The global wildlife trade has been linked to major disease outbreaks, with a new study warning that it significantly increases the risk of pathogen spillover from animals to humans.

Although its long-term role in shaping disease transmission has remained unclear, researchers say new evidence shows that traded mammals are substantially more likely to share pathogens with humans than non-traded species.

The study, which analysed 40 years of global wildlife trade data, found that traded mammals are about 1.5 times more likely to share viruses, bacteria, fungi, or parasites with humans compared to species not involved in trade.

It also revealed that the longer a species remains in trade, the more pathogens it is likely to share with humans on average, one additional pathogen for every decade of trade exposure.

Researchers said this suggests that prolonged and repeated contact between humans and wild animals in trade systems increases the risk of future disease emergence, including potential epidemics and pandemics.

The global wildlife trade involves close human interaction with animals sold as pets, bushmeat, trophies, and for use in traditional medicine, fur, and biomedical research.

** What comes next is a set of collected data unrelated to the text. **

(** ** Exceptions *)

(** The Python exceptions the functions can raise.  [AssertionError] carries
    its message: the source raises it at two places with different texts. *)
Inductive Exception :=
| AssertionError (msg : string)
| DoesNotExist
| MultipleObjectsReturned
| AttributeError
| KeyError (key : string)
| ValueError.

Global Instance Exception_eq_dec : EqDecision Exception.
Proof. solve_decision. Defined.

(** The names the specification gives to these failures. *)
Definition ValueOwnershipError : Exception :=
  AssertionError "Some values are not from the provided attribute.".
Definition UnsupportedEntityError (class_name : string) : Exception :=
  AssertionError (class_name +:+ " is unsupported").
Definition LinkNotFoundError : Exception := DoesNotExist.
Definition ValueNotInAssignmentError : Exception := ValueError.

(** ** Data model *)

(** The five model families; each has its own link table, assignment table
    ([AssignedProductAttribute], ...) and value-assignment table
    ([AssignedProductAttributeValue], ...). *)
Inductive Model := Product | ProductVariant | Page | Category | Collection.

Global Instance Model_eq_dec : EqDecision Model.
Proof. solve_decision. Defined.

(** Modelled from the spec: the model classes of [saleor/attribute/models.py]
    ([Attribute], [AttributeValue], the link, assignment and
    value-assignment models) are declared outside this module.  The records
    below carry the fields the functions read and write. *)

(** A row of [AttributeValue]. *)
Record AttributeValue := {
  av_pk : Z;
  av_attribute_id : Z;
}.

Record Attribute := {
  attr_pk : Z;
}.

Scientists noted that these interactions occur across multiple stages of the supply chain, harvesting, breeding, transport, market sale, and consumption, creating opportunities for pathogens to cross species barriers.

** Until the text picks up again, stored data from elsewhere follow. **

(** * Cypher chain: a shallow embedding of the ledger core

    The development follows the Python sources

      - [cypher/utils.py]        hashing helpers and the Merkle root,
      - [cypher/transaction.py]  inputs, outputs, transactions, signing,
                                 verification, coin selection,
      - [cypher/block.py]        block header, proof-of-work search,
      - [cypher/blockchain.py]   chain, UTXO set, mempool, persistence.

    Library calls ([hashlib], [ecdsa], [json]) and the constants of
    [cypher/config.py] are parameters of the development; everything the
    repository itself defines is translated function by function. *)

From Stdlib Require Import ZArith String Ascii List DecimalString DecimalZ DecimalPos.
From Stdlib.Strings Require Import Byte.
From stdpp Require Import base list strings numbers gmap.

Local Open Scope string_scope.
Local Open Scope list_scope.

(* ================================================================== *)
(** * Outcomes of Python code *)
(* ================================================================== *)

(** The exceptions the modelled code can meet.  [ValueError], with its
    message, is raised by the repository's own [raise] statements and by
    [int]; [TypeError], [KeyError], [IndexError] and [AttributeError] by the
    operations of the built-in types; [External] is any exception that
    comes out of a library call ([BadSignatureError], [MalformedPointError],
    the [ValueError] of [bytes.fromhex], [FileNotFoundError],
    [JSONDecodeError]), under its class name.  All of them derive from
    Python's [Exception], so an [except Exception] clause catches each. *)
Inductive exn : Type :=
| ValueError (msg : string)
| TypeError
| KeyError
| IndexError
| AttributeError
| External (name : string).

(** A call returns a value, raises, runs out of the fuel given to an
    unbounded loop, or leaves the typed data model (a field received a
    value outside its annotated type; Python goes on, the model does not). *)
Inductive result (A : Type) : Type :=
| Ok (a : A)
| Raise (e : exn)
| OutOfFuel
| Untyped.
Arguments Ok {A} a.
Arguments Raise {A} e.
Arguments OutOfFuel {A}.
Arguments Untyped {A}.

The study further showed that traded species have a 50 per cent higher probability of sharing at least one human-infecting pathogen. It also found that live-animal markets pose a higher risk, with species sold alive sharing about 1.5 times more pathogens with humans than those traded only as products such as meat or fur. Illegally traded species were also found to carry a higher pathogen burden than those traded through legal channels.

To arrive at these findings, researchers led by Dr Jérôme Gippet of the University of Fribourg and the University of Lausanne analysed global wildlife trade records from sources including CITES, LEMIS, and seized wildlife datasets, and linked them to a global database of mammal-pathogen associations.

They concluded that traded wildlife species are significantly more likely to act as reservoirs for zoonotic diseases, though they noted that shared pathogens do not always result in direct transmission to humans.

The researchers warned that expanding wildlife trade increases opportunities for new pathogens to emerge in humans, raising the risk of future outbreaks. They also called for stronger surveillance of wildlife and animal-derived products, improved regulation of trade systems, and reduced overall trade volumes to limit human-wildlife disease transmission risks.

According to them, existing global agreements such as CITES focus mainly on species conservation, but do not adequately address public health risks linked to pathogen spillover.

The study further noted that even indirect consumption choices, such as products derived from wildlife, contribute to the broader chain of disease risk, as human exposure begins from hunting and processing stages.

Researchers stressed that limiting unnecessary contact between humans and wild animals is essential to reducing the likelihood of future infectious disease outbreaks.